Task statement = Nothing outside the range is wanted. Repeat exactly the lines below from the one with "(clear_prefix job_id MaxSlots s.(execution_environment))" through the one with "register_for (Acurast who, id) registration None.".

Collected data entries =
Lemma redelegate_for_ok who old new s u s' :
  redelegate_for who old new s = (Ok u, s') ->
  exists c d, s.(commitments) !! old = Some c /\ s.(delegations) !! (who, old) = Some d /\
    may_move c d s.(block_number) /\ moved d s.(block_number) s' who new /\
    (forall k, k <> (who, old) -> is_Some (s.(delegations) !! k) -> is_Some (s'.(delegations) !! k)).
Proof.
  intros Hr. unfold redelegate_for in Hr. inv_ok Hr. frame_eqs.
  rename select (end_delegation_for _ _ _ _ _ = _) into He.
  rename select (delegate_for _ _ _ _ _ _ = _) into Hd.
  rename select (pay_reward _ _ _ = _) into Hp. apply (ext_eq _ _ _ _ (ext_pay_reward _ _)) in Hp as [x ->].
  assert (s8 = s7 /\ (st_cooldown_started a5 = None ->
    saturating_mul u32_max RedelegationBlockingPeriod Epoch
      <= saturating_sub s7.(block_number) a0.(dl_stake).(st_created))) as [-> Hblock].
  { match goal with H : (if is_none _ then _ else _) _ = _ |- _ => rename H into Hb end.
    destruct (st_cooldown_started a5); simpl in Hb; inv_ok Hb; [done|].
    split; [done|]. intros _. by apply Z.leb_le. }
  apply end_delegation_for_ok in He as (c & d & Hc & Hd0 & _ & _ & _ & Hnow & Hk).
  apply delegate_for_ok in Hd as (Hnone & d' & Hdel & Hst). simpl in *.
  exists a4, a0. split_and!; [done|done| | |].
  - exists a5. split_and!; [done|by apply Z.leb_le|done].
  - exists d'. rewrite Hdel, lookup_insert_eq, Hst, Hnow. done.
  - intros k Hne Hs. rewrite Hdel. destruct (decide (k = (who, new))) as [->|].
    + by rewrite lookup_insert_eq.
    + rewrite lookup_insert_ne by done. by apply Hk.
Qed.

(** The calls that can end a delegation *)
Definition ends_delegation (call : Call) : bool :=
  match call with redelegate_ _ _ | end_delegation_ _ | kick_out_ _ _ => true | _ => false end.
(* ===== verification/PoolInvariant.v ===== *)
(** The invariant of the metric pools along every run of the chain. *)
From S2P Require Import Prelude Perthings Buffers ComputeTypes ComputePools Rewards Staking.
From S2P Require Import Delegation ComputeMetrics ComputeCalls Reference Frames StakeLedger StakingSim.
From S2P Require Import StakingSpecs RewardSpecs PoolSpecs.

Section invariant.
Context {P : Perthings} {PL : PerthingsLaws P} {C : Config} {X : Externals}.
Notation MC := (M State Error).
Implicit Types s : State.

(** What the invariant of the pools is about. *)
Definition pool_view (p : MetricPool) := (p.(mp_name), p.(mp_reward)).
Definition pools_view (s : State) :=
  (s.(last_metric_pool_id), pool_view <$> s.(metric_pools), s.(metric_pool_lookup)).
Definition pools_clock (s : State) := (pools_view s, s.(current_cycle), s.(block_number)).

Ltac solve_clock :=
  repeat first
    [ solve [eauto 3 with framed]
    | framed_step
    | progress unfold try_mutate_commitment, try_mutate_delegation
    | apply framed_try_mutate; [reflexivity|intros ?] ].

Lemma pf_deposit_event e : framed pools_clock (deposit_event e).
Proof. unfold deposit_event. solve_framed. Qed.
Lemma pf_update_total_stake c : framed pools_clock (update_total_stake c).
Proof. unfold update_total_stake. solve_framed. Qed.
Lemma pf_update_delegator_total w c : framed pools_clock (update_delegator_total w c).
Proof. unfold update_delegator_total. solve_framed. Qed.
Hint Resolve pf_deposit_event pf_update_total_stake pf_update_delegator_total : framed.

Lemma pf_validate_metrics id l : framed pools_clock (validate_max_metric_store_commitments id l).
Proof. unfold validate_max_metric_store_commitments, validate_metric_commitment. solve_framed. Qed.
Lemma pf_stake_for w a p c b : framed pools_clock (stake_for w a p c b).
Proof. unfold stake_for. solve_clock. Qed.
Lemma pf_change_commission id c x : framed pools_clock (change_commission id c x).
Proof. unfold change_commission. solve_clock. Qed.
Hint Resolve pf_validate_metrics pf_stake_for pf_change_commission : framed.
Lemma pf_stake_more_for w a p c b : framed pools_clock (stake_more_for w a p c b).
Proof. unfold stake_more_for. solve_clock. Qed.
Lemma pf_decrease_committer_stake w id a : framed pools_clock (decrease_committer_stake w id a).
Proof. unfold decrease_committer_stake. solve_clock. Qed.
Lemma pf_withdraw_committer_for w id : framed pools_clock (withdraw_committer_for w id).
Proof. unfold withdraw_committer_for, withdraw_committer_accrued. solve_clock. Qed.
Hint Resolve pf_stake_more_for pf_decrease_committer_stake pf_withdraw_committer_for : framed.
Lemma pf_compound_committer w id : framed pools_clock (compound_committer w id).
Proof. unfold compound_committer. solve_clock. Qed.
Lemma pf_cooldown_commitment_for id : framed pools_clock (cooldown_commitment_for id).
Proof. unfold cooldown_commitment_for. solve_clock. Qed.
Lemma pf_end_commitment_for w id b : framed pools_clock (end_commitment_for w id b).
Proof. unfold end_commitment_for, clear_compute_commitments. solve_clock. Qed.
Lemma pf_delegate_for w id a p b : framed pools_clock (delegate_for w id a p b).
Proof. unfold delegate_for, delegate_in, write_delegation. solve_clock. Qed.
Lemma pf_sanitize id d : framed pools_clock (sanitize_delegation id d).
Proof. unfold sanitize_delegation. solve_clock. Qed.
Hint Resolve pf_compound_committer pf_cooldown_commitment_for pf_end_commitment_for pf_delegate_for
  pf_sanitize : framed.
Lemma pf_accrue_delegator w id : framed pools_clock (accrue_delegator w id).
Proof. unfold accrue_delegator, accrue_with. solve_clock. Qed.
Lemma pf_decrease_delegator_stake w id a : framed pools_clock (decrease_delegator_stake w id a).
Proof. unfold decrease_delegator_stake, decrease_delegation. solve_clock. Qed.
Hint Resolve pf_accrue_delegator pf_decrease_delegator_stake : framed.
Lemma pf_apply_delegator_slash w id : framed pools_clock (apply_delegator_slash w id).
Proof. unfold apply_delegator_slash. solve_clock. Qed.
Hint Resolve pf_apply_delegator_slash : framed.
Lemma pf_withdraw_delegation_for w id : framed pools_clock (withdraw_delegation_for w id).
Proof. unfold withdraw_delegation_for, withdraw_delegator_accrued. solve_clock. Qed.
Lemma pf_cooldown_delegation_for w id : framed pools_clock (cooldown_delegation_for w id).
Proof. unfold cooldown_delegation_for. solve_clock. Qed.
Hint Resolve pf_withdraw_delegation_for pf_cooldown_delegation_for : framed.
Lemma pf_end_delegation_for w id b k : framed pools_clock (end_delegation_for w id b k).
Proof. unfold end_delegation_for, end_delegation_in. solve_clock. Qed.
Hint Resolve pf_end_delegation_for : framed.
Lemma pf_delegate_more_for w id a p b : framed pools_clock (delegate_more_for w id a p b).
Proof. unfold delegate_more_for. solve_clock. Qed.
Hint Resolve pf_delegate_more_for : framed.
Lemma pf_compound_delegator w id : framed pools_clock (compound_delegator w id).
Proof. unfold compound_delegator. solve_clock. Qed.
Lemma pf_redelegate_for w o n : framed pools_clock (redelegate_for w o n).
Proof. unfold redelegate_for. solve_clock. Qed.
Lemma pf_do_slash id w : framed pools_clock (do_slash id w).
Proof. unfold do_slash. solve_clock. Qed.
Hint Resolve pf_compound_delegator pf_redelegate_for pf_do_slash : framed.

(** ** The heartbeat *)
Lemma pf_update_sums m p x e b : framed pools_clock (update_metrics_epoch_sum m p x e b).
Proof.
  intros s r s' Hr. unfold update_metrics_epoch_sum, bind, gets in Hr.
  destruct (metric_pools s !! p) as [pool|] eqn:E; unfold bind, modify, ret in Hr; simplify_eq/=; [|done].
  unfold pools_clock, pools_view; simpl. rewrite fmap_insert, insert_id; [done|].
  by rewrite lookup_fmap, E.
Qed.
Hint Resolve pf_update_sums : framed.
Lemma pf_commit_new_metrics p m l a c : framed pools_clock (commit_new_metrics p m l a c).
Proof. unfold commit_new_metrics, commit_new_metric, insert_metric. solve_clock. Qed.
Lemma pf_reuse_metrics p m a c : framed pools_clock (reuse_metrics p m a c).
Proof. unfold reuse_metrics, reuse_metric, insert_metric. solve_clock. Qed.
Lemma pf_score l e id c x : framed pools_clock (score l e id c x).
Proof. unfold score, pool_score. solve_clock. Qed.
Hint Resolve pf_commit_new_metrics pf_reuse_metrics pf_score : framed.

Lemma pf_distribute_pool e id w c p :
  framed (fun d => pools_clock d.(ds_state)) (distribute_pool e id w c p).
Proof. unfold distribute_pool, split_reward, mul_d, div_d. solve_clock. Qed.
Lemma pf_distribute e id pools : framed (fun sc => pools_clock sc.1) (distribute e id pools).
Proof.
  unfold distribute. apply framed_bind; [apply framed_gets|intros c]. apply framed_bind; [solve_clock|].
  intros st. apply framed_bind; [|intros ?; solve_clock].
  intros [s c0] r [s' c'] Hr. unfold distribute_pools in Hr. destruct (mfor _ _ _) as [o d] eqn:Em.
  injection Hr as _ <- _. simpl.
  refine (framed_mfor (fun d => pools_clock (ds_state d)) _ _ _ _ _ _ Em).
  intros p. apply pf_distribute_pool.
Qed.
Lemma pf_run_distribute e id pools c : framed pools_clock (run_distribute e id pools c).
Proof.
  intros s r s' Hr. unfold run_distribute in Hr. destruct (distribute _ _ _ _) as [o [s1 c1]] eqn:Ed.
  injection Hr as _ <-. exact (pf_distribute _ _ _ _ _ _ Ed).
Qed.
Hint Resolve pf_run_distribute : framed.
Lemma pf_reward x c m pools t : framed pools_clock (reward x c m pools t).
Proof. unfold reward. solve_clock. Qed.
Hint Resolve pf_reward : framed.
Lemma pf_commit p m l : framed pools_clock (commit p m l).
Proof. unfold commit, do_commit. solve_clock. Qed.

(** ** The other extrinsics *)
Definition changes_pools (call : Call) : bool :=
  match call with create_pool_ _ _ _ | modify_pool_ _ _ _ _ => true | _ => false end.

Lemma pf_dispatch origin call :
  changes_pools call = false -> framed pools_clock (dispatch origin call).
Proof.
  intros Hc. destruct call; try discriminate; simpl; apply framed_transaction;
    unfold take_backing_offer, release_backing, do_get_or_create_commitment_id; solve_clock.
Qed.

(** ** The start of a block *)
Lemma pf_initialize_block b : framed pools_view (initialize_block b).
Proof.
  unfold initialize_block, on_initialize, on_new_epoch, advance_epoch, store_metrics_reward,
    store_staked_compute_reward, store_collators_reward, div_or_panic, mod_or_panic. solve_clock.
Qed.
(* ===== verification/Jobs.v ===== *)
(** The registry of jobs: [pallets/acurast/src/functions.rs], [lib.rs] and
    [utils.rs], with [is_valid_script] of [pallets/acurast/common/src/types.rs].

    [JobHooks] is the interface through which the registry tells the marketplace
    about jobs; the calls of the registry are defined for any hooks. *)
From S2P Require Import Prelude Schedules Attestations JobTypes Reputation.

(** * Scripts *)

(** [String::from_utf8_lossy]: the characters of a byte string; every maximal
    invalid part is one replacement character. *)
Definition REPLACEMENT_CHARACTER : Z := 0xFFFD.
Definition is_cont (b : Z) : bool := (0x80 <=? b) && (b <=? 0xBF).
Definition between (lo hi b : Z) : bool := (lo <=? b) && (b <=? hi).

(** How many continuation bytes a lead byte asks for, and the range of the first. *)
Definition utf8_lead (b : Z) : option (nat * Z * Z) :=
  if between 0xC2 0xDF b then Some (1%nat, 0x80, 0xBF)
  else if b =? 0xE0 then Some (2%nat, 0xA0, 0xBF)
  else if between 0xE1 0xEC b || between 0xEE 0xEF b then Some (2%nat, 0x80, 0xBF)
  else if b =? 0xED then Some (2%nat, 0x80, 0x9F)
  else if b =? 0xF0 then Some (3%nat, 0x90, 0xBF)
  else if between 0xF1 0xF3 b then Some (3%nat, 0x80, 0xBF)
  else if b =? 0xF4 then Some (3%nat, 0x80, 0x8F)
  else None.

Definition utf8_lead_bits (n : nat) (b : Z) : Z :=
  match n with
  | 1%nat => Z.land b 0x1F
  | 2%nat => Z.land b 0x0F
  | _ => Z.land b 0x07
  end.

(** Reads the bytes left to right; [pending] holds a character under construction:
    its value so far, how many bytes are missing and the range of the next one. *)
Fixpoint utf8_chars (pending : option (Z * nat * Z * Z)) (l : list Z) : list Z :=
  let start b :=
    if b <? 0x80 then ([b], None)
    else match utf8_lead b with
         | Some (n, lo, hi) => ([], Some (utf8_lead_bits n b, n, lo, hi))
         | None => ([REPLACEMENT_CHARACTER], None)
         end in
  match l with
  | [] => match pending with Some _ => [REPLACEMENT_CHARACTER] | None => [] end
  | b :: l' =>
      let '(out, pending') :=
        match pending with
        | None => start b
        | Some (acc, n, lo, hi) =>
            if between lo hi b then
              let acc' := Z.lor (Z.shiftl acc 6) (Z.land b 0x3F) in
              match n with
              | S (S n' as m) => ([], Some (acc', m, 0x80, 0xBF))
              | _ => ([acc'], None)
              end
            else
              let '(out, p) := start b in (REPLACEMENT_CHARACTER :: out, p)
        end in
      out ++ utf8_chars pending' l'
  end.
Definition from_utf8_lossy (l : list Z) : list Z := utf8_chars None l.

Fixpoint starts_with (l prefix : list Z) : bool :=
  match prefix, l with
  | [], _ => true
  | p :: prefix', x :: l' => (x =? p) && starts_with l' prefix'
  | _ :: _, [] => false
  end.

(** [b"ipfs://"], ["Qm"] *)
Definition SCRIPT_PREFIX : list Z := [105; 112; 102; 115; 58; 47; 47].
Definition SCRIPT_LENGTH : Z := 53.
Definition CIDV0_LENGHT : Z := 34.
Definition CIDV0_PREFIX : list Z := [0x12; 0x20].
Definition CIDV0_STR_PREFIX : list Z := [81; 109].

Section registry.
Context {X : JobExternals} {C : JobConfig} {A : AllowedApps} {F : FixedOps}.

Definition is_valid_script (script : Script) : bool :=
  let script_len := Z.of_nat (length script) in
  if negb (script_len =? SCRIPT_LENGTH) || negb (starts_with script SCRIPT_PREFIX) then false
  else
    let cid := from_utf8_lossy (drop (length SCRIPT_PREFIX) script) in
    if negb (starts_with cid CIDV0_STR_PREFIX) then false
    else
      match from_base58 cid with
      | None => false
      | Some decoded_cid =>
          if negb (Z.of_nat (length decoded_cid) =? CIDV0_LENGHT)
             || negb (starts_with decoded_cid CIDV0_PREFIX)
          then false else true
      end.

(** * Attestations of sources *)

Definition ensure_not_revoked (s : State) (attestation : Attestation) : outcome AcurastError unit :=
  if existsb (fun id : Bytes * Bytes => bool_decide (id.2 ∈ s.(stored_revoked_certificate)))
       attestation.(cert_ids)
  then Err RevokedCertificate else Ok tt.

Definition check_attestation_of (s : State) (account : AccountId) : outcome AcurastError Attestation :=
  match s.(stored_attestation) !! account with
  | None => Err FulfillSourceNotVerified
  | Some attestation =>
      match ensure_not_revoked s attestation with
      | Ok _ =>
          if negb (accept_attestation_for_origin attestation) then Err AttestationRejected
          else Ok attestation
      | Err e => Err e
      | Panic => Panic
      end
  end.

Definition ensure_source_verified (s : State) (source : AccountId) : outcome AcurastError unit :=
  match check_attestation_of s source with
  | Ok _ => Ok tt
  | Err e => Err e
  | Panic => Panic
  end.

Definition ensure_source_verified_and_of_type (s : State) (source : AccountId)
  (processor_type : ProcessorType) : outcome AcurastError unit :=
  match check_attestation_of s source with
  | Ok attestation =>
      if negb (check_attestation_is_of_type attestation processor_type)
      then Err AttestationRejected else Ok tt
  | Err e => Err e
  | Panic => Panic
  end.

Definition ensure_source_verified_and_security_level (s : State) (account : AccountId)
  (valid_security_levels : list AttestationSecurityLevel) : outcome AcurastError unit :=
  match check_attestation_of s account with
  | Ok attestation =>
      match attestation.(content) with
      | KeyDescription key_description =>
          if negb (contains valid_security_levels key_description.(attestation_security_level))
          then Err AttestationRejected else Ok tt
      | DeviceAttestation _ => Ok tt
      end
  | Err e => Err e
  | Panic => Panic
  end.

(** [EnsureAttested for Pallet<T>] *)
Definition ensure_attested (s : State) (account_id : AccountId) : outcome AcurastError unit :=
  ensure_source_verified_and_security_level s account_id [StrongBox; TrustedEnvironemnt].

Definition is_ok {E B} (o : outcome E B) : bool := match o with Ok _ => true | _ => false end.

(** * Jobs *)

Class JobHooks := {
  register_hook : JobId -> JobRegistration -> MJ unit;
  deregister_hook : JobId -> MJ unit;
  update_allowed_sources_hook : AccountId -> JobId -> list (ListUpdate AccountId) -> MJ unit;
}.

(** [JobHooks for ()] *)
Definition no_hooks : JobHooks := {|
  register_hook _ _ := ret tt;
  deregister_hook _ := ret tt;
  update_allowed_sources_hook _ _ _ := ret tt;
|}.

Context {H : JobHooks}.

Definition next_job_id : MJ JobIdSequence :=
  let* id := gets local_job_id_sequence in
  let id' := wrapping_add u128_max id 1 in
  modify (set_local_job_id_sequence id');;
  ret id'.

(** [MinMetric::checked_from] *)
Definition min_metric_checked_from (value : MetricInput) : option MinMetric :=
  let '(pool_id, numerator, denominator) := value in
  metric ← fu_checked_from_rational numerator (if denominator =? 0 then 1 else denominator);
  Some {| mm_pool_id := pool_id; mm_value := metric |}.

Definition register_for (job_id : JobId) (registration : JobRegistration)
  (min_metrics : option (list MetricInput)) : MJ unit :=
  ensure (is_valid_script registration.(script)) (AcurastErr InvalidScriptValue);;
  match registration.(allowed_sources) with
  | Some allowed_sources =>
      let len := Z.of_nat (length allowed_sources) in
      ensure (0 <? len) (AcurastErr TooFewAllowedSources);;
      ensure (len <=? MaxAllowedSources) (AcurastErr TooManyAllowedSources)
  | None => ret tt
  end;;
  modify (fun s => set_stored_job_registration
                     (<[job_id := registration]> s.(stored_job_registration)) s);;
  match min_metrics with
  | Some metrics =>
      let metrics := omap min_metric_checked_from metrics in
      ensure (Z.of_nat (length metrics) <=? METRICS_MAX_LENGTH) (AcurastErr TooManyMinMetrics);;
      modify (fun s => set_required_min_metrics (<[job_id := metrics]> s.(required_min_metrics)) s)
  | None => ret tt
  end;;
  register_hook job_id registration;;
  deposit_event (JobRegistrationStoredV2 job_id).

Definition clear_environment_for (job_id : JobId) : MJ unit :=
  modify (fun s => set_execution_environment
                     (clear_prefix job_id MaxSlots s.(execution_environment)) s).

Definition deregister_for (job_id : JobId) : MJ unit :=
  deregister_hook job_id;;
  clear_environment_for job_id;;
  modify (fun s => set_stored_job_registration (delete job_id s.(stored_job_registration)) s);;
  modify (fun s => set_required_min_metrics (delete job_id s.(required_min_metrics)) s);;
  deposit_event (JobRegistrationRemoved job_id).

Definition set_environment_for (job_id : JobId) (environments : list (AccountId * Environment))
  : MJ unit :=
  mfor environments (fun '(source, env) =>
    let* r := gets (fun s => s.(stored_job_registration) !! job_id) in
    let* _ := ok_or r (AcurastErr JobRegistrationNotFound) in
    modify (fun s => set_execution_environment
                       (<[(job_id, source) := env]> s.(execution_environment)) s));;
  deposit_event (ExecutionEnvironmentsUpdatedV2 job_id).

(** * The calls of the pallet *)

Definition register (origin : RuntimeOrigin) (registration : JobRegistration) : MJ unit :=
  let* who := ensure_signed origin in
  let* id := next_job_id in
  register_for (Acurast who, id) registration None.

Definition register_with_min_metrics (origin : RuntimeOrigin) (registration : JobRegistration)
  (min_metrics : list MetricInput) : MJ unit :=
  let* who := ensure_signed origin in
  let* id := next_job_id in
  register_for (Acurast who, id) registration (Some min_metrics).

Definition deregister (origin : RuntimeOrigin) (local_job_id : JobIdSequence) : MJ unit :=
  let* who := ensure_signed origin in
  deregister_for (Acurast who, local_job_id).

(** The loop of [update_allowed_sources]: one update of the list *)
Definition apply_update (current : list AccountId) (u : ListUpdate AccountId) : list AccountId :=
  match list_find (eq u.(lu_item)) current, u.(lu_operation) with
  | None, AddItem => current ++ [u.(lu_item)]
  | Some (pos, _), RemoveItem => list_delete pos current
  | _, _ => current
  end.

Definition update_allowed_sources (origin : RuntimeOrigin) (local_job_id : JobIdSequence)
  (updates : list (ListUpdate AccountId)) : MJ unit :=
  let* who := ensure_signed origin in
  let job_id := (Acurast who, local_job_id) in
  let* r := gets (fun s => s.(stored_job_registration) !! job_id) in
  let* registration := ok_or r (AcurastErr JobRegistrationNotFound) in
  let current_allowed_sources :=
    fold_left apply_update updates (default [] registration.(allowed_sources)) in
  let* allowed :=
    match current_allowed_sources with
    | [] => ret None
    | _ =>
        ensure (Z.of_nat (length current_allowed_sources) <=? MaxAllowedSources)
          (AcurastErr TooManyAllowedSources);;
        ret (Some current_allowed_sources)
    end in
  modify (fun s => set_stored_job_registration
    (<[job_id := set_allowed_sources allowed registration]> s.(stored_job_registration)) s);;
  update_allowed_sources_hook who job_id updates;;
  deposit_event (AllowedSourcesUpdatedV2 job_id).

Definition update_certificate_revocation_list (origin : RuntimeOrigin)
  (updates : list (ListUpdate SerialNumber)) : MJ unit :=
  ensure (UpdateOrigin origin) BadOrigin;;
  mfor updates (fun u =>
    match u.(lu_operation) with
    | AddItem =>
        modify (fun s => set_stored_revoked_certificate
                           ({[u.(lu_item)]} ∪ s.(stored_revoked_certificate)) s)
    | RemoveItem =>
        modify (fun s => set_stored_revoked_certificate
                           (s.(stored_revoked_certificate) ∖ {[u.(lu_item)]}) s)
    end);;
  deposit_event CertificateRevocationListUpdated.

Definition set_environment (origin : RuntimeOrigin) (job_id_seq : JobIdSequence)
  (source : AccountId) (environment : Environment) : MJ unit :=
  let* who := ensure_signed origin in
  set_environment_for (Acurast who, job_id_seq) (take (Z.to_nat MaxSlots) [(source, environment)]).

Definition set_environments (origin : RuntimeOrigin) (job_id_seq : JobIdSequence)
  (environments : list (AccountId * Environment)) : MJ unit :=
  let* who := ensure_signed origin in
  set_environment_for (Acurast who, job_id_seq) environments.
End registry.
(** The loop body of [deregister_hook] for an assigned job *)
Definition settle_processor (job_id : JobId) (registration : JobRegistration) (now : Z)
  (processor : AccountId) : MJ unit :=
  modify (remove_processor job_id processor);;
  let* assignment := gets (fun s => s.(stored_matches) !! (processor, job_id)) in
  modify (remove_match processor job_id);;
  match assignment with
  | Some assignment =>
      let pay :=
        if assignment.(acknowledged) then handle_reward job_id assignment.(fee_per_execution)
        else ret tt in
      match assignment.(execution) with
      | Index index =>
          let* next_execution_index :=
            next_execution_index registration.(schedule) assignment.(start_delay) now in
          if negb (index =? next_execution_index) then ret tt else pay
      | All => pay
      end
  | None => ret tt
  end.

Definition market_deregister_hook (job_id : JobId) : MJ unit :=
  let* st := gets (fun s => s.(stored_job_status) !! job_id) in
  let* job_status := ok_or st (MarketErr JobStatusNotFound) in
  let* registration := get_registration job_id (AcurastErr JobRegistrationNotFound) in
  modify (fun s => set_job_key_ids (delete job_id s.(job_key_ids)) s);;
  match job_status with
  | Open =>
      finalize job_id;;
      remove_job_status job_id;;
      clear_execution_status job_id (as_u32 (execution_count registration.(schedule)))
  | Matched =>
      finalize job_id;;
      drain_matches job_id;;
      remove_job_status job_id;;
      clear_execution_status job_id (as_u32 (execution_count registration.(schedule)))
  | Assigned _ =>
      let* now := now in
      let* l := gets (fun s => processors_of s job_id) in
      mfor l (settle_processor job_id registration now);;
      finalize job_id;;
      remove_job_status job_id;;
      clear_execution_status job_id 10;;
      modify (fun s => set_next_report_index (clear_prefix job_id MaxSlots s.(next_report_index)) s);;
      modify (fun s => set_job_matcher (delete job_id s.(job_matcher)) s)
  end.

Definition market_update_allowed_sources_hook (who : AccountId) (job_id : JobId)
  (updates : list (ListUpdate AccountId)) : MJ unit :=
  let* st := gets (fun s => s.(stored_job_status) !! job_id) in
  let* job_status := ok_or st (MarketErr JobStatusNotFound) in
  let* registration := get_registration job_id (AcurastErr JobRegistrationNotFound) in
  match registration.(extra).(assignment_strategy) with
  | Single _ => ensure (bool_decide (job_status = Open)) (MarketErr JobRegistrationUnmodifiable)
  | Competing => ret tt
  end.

Task result =
                     (clear_prefix job_id MaxSlots s.(execution_environment)) s).

Definition deregister_for (job_id : JobId) : MJ unit :=
  deregister_hook job_id;;
  clear_environment_for job_id;;
  modify (fun s => set_stored_job_registration (delete job_id s.(stored_job_registration)) s);;
  modify (fun s => set_required_min_metrics (delete job_id s.(required_min_metrics)) s);;
  deposit_event (JobRegistrationRemoved job_id).

Definition set_environment_for (job_id : JobId) (environments : list (AccountId * Environment))
  : MJ unit :=
  mfor environments (fun '(source, env) =>
    let* r := gets (fun s => s.(stored_job_registration) !! job_id) in
    let* _ := ok_or r (AcurastErr JobRegistrationNotFound) in
    modify (fun s => set_execution_environment
                       (<[(job_id, source) := env]> s.(execution_environment)) s));;
  deposit_event (ExecutionEnvironmentsUpdatedV2 job_id).

(** * The calls of the pallet *)

Definition register (origin : RuntimeOrigin) (registration : JobRegistration) : MJ unit :=
  let* who := ensure_signed origin in
  let* id := next_job_id in
  register_for (Acurast who, id) registration None.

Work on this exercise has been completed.